Cancer reporting from OCR free-text pathology reports — ASN Events

Cancer reporting from OCR free-text pathology reports (#786)

Guido Zuccon 1 , Anthony Nguyen 1 , Anton Bergheim 2 , Narelle Grayson 2
  1. The Australian e-Health Research Centre, CSIRO, Brisbane, QLD, Australia
  2. Cancer Institute NSW, Sydney, NSW, Australia

Aims: To evaluate the effects of Optical Character Recognition (OCR) accuracy on automatic cancer classification of pathology reports.

Methods: 228 scanned images of pathology reports obtained from an Australian state-based Cancer Registry were converted to free-text using a commercial OCR system. A state-of-the-art rule-based cancer classification system, Medical Text Extraction (Medtex)1, was employed to classify the OCR-ed reports. A post-processing pipeline2 was implemented to recover part of the formatting loss during the OCR process. Ground truth judgement for cancer classification was provided by two clinical coders. Classification effectiveness using OCR-ed reports was compared with that obtained on human corrected reports.

Results:  Free-text was recognised by the OCR tool with high word accuracy (98.8%); however, some words that may affect the correct classification of reports in terms of histologies (e.g. keratinising) and sites (e.g. anterior, posterior) were misrecognised. Pathology reports were classified into notifiable and not-notifiable with an F-measure of 91.6%, regardless of OCR errors. Lower effectiveness was witnessed when extracting finer-grained synoptic factors, e.g., primary site and histological type. OCR errors were found to lower the performance of the system when compared to those obtained using reports that had OCR errors rectified.

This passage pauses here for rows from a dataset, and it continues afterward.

(** * Resize transform: splitting and re-buffering of columnar tables

    A shallow embedding of [ResizeTransform] and
    [ResizeTransformConfiguration] from
    [transforms/universal/resize/src/resize_transform.py].

    - A [pa.Table] is a schema together with its rows; [slice] and
      [concat_tables] are the two pyarrow operations the transform uses.
    - Python [int]s are [Z]; Python [float]s are [PyFloat.pyfloat]: NaN, the
      two infinities, or a finite value kept as an exact rational (rounding,
      overflow and underflow of finite arithmetic and signed zeros are not
      modelled; comparison follows IEEE 754, so every comparison with NaN is
      false).
    - The mutable field [self.buffer] is threaded explicitly: every method
      returns its outcome together with the instance after the call.
    - A raised exception is the [Raise] outcome; the instance after the call
      is still returned, since the code assigns [self.buffer] before raising.
*)

From Stdlib Require Import ZArith QArith Lia.
From stdpp Require Import base list list_numbers strings gmap.

Local Open Scope Z_scope.

(** ** Python floats *)

Module PyFloat.

Inductive pyfloat : Type :=
| NaN
| PInf
| NInf
| Fin (q : Q).

(** [float(z)] for an integer [z], and the exact value used when an [int]
    meets a [float] in a comparison or a sum. *)
Definition of_int (z : Z) : pyfloat := Fin (inject_Z z).

(** [a < b] *)
Definition ltb (a b : pyfloat) : bool :=
  match a, b with
  | NaN, _ | _, NaN => false
  | PInf, _ => false
  | _, NInf => false
  | NInf, _ => true
  | Fin _, PInf => true
  | Fin x, Fin y => negb (Qle_bool y x)
  end.

(** [a <= b] *)
Definition leb (a b : pyfloat) : bool :=
  match a, b with
  | NaN, _ | _, NaN => false
  | NInf, _ => true
  | _, PInf => true
  | PInf, _ => false
  | Fin _, NInf => false
  | Fin x, Fin y => Qle_bool x y
  end.

(** [a > b] *)
Definition gtb (a b : pyfloat) : bool := ltb b a.

(** [a + b] *)
Definition add (a b : pyfloat) : pyfloat :=
  match a, b with
  | NaN, _ | _, NaN => NaN
  | PInf, NInf | NInf, PInf => NaN
  | PInf, _ | _, PInf => PInf
  | NInf, _ | _, NInf => NInf
  | Fin x, Fin y => Fin (x + y)
  end.

(** The sign of a finite value: [Gt], [Eq] or [Lt] against zero. *)
Definition sign (q : Q) : comparison := (0 ?= q)%Q.

(** An infinity of the sign of [c], or NaN when [c] is zero. *)
Definition inf_of_sign (positive : bool) (c : comparison) : pyfloat :=
  match c with
  | Eq => NaN
  | Lt => if positive then PInf else NInf
  | Gt => if positive then NInf else PInf
  end.
(** * Source file discovery ([get_all_source_files.py]): model and properties

    A shallow embedding of the file collector of [cpp_core]: the extension
    normaliser, the tree walker, the two library discoverers, the two
    top-level collectors, the build-flavour dispatcher and the command
    line.

    Modelling choices.
    - Strings are [string]: the UTF-8 bytes of the Python string.
      [str.lower] is an interface ([Lowercase]) in the normaliser, whose
      claim is proved for every lower-casing function with the stated
      properties; the walker and the examples work with ASCII names, where
      it is [Str.lower].
    - A [pathlib] path is the list of its [parts]; an absolute path has the
      root ["/"], or ["//"], as its first part, as [PurePosixPath.parts]
      gives it.
    - The file system is a finite tree of directories, regular files and
      symbolic links, with an absolute working directory.  A symbolic link
      is a leaf that records the canonical path [Path.resolve] gives for
      it.  Directory entries carry file names (not empty, no slash, neither
      ["."] nor [".."]).
    - The model describes the code on file trees in which no symbolic link
      points to a directory ([no_dir_links]) and on paths with the root
      ["/"]: there a path is looked up through directories only, [is_dir]
      of a link is false, [os.walk] lists every link among the files, and
      [Path.resolve] makes the path absolute against the working directory
      and collapses its [".."] segments.  Statements about what is found
      below a directory are to be read on such trees.
    - Python sets are [gset]s; [sorted] is a merge sort for the byte-wise
      lexicographic order on strings. *)

From Stdlib Require Import Ascii String NArith.
From stdpp Require Import base gmap sets list strings sorting.

Open Scope string_scope.
Open Scope list_scope.
Open Scope stdpp_scope.

(** ** Strings *)

Module Str.

(** [c.lower()] for one ASCII character. *)
Definition ascii_lower (c : ascii) : ascii :=
  let n := N_of_ascii c in
  if ((65 <=? n) && (n <=? 90))%N then ascii_of_N (n + 32) else c.
(** * DeterministicRuleEngine v1.0.0-alpha: a shallow embedding

    The engine of [engine_v1_0_0_alpha.py] is embedded function by function.
    Python strings are lists of code points, JSON/YAML trees are the
    inductive [value], and every Python exception is an explicit [Raise] in
    the [result] monad.  What the interpreter and the [re] module supply
    (Unicode lower-casing, the regular-expression matcher, [repr], the
    parser behind [int(str)], the digit limit of [str(int)]) is the interface
    [PyRuntime]; the engine is verified for every implementation of that
    interface.  Dictionaries keep insertion order, as the language has it;
    the one unordered container, the set of the deduplicator, is the
    interface [SeenSet]. *)

From Stdlib Require Import ZArith NArith String Ascii DecimalString.
From Stdlib Require Import Floats.SpecFloat Sorting.Sorted.
From stdpp Require Import base tactics option list gmap.

Local Open Scope N_scope.

(** ** Python strings *)

Abbreviation pystr := (list N).

(** An ASCII literal as a Python string. *)
Definition py (s : string) : pystr := N_of_ascii <$> list_ascii_of_string s.

(** [str.isspace] for one code point; [\s] of [re] on [str] patterns is the
    same set. *)
Definition isspace (c : N) : bool :=
  ((0x9 <=? c) && (c <=? 0xD)) || ((0x1C <=? c) && (c <=? 0x20))
  || (c =? 0x85) || (c =? 0xA0) || (c =? 0x1680)
  || ((0x2000 <=? c) && (c <=? 0x200A))
  || (c =? 0x2028) || (c =? 0x2029) || (c =? 0x202F) || (c =? 0x205F)
  || (c =? 0x3000).
(** * op-challenger/fault/service.go: the fault-game service

    A shallow embedding of [NewService], [ValidateAbsolutePrestate] and
    [MonitorGame], together with the pieces of Go they rely on (errors built
    by [fmt.Errorf], [bytes.Equal], goroutines, deferred calls and panics)
    and the Keccak-256 sponge behind go-ethereum's [crypto.Keccak256].

    The packages the service only calls into are collaborators acting on an
    outside world; service code keeps a record of the calls it makes to
    them and of how each ended.  The Scheduler's worker pool, its
    [Schedule] and the game monitor's loop, which live in files of their
    own, are described after the specification in [WorkerPool] and
    [SchedulerModel]. *)

From Stdlib Require Import NArith ZArith List Lia Bool.
From Stdlib.Strings Require Import String Ascii Byte.
From stdpp Require Import gmap list.
Import ListNotations.
(** * Stock journal: the portfolio accounting engine

    A shallow embedding of [portfolio_analytics.py], of [stock_journal.py]
    and of the accounting code of [app.py] (the costs of a transaction and
    the validation loop of the bulk import), with the properties of the
    specification proved (or refuted) on it and further properties read off
    the code.

    Modelling choices.
    - A pandas DataFrame of transactions is a list of rows in row order.
    - Money and prices are exact rationals ([Q]) and [round(2)] is rounding
      of the exact value to two decimals, ties to even.  The code computes in
      binary floating point, whose results agree with the exact ones up to a
      relative error of some 1e-16 per operation: enough to move an amount
      that lies within that error of a half-cent tie to the neighbouring
      cent, and to make a sum depend on the order of its terms.  A property
      that names a rounded amount is therefore stated in one of two ways:
      as an identity between amounts that the code computes from the same
      rows in the same order, or as a bound with a tolerance of a cent on
      the distance to the exact amount.  Equality of money is [Qeq].
    - Quantities are integers ([Z]); a calendar date is its ordinal ([Z]).
    - A ticker and a transaction type are strings, compared as the code
      compares them.
    - Python exceptions are the [Err] results of an error monad; a division
      is a fallible operation that raises on a zero divisor.
    - [DataFrame.sort_values] sorts with numpy's quicksort unless told
      otherwise, and that sort is not stable: the frame comes back in key
      order, with the rows of one key in an order that the call does not
      determine.  The Historical Performance Reconstructor, whose values
      depend on that order, is modelled for every sort of the kind
      ([calculate_historical_performance_by]); the stable sort is one of
      them.  The other calls of [sort_values] are on keys without ties or
      feed properties that hold for every order of the ties. *)

From Stdlib Require Import List ZArith QArith Qabs Qround Bool String Ascii.
From Stdlib Require Import Lia Lqa Morphisms.
From Stdlib Require Import Permutation Sorted DecimalString.
Import ListNotations.

Local Open Scope string_scope.
Local Open Scope list_scope.
Local Open Scope Z_scope.

(** ** Exceptions and results *)

Inductive exn : Type :=
| ZeroDivisionError
| KeyError (column : string)
| IndexError.

Inductive result (A : Type) : Type :=
| Ok (a : A)
| Err (e : exn).

Arguments Ok {A} a.
Arguments Err {A} e.
(** * The blog controller of the MERN blog service

  A shallow embedding of [controller/blogController.js]: the handlers
  [create], [getById], [update] and [delete], the Joi schemas they check,
  the two inline fragments that recover a Cloudinary public id from a
  stored photo URL, and the collaborators they call (the Cloudinary
  uploader, the [Blog] and [Comment] Mongoose models), as a state and
  exception monad over an explicit world. *)

From stdpp Require Import base option list strings gmap fin_maps.
From Stdlib Require Import Ascii.

(** ** JavaScript strings and arrays *)

Module Js.

(** [s.split(sep)] for a one-character separator: the pieces between the
    occurrences of [sep], in order; a string without [sep] (the empty
    string too) gives a one-element array. *)
Fixpoint split (sep : ascii) (s : string) : list string :=
  match s with
  | EmptyString => [EmptyString]
  | String c rest =>
      if Ascii.eqb c sep then EmptyString :: split sep rest
      else match split sep rest with
           | [] => [String c EmptyString]
           | piece :: pieces => String c piece :: pieces
           end
  end.
(** * Yes24 IT book dashboard: data preparation and aggregation contracts

    A shallow embedding of [dashboard.py].  The script loads one CSV with
    pandas, cleans a few columns, and then, on every interaction, runs one
    of five views over the prepared table.

    Conventions of the embedding:
    - a Python [str] is a list of Unicode code points ([pystr]);
    - a pandas float is an exact rational ([Q]); rounding and infinities
      are outside the model, the correlation matrix is stated over [R];
    - a missing value (NaN, NaT, None) is [None] of an [option];
    - a Python exception is the [Raise] case of [result];
    - the recognisers of pandas that turn text into numbers and dates are
      the fields of the class [PandasParsers]: every statement holds for
      any such recognisers. *)

From Stdlib Require Import QArith Reals Lra Lia Ascii String Permutation Sorted.
From Stdlib Require Lqa.
From stdpp Require Import gmap strings list fin_maps.

(** ** Python strings *)

Module PyStr.

Definition pystr := list N.

(** Decoder for the UTF-8 bytes of a literal, so that the Korean markers of
    the source can be written as they are. *)
Fixpoint utf8_go (s : string) (pending : nat) (acc : N) : pystr :=
  match s with
  | EmptyString => []
  | String c s' =>
    let b := N_of_ascii c in
    match pending with
    | O =>
      if (b <? 128)%N then b :: utf8_go s' 0 0%N
      else if (b <? 224)%N then utf8_go s' 1 (N.land b 31)
      else if (b <? 240)%N then utf8_go s' 2 (N.land b 15)
      else utf8_go s' 3 (N.land b 7)
    | S k =>
      let acc' := N.lor (N.shiftl acc 6) (N.land b 63) in
      match k with
      | O => acc' :: utf8_go s' 0 0%N
      | S _ => utf8_go s' k acc'
      end
    end
  end.

Definition u (s : string) : pystr := utf8_go s 0 0%N.

Fixpoint starts_with (p s : pystr) : bool :=
  match p, s with
  | [], _ => true
  | _ :: _, [] => false
  | a :: p', b :: s' => (a =? b)%N && starts_with p' s'
  end.

(** [s.replace(old, new)] for a non-empty [old]: leftmost occurrences, not
    overlapping.  [skip] counts the characters of a match still to drop. *)
Fixpoint replace_go (old new s : pystr) (skip : nat) : pystr :=
  match s with
  | [] => []
  | c :: s' =>
    match skip with
    | S k => replace_go old new s' k
    | O =>
      if starts_with old s
      then new ++ replace_go old new s' (length old - 1)
      else c :: replace_go old new s' 0
    end
  end.

(** With an empty [old], Python puts [new] around every character. *)
Definition str_replace (old new s : pystr) : pystr :=
  match old with
  | [] => new ++ flat_map (fun c => c :: new) s
  | _ :: _ => replace_go old new s 0
  end.

(** [str.isspace] of one character. *)
Definition is_space (c : N) : bool :=
  ((9 <=? c) && (c <=? 13) || (28 <=? c) && (c <=? 32) || (c =? 133)
   || (c =? 160) || (c =? 5760) || (8192 <=? c) && (c <=? 8202)
   || (c =? 8232) || (c =? 8233) || (c =? 8239) || (c =? 8287)
   || (c =? 12288))%N.

Fixpoint lstrip (s : pystr) : pystr :=
  match s with
  | c :: s' => if is_space c then lstrip s' else s
  | [] => []
  end.

Definition strip (s : pystr) : pystr := rev (lstrip (rev (lstrip s))).

Definition is_digit (c : N) : bool := ((48 <=? c) && (c <=? 57))%N.

Definition digit_val (c : N) : Z := Z.of_N c - 48.

(** Digits of an integer literal: groups of digits, one underscore allowed
    between two digits.  [prev] tells whether the previous character was a
    digit. *)
Fixpoint int_digits (s : pystr) (prev : bool) (acc : Z) : option Z :=
  match s with
  | [] => if prev then Some acc else None
  | c :: s' =>
    if is_digit c then int_digits s' true (10 * acc + digit_val c)
    else if (c =? 95)%N && prev then int_digits s' false acc
    else None
  end.

(** [int(s)] in base 10 on a [str]; [None] stands for [ValueError].
    Digits are the ASCII ones: the decimal digits of other scripts, which
    the interpreter also accepts, and its cap on the number of digits are
    not modelled. *)
Definition py_int (s : pystr) : option Z :=
  match strip s with
  | [] => None
  | c :: rest =>
    if (c =? 45)%N then Z.opp <$> int_digits rest false 0
    else if (c =? 43)%N then int_digits rest false 0
    else int_digits (c :: rest) false 0
  end.

(** Lower case of an ASCII letter; other characters are left as they are. *)
Definition lower (c : N) : N :=
  if ((65 <=? c) && (c <=? 90))%N then (c + 32)%N else c.

Fixpoint str_compare (a b : pystr) : comparison :=
  match a, b with
  | [], [] => Eq
  | [], _ :: _ => Lt
  | _ :: _, [] => Gt
  | x :: a', y :: b' =>
    match (x ?= y)%N with
    | Eq => str_compare a' b'
    | o => o
    end
  end.

End PyStr.
Export PyStr.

Conclusions: A commercial OCR tool appeared suited to convert image-based pathology reports into electronic free-text with high accuracy. However, words key to the identification of affected body structures and histological types were misrecognised by the OCR tool. Medtex was used to assess the impact of OCR errors when automatically coding pathology reports. Experimental results suggest that OCR errors are negligible for classifying notifiable cancer reports. However, OCR errors do affect the classification of synoptic reporting items, as lower performances were achieved by the automatic system. Future work will consider incorporating OCR error correction within Medtex to improve synoptic reporting.
  1. A. Nguyen, J. Moore, M. Lawley, D. Hansen, S. Colquist, “Automatic Extraction of Cancer Characteristics from Free-Text Pathology Reports for Cancer Notifications”, Health Informatics Conference, pp. 117-124, Brisbane, 2011.
  2. G. Zuccon, A. Nguyen, A. Bergheim, S. Wickman, N. Grayson, “The impact of OCR accuracy on automated cancer classification of pathology reports”, Health Informatics Conference, pp. 250-256, Sydney, 2012.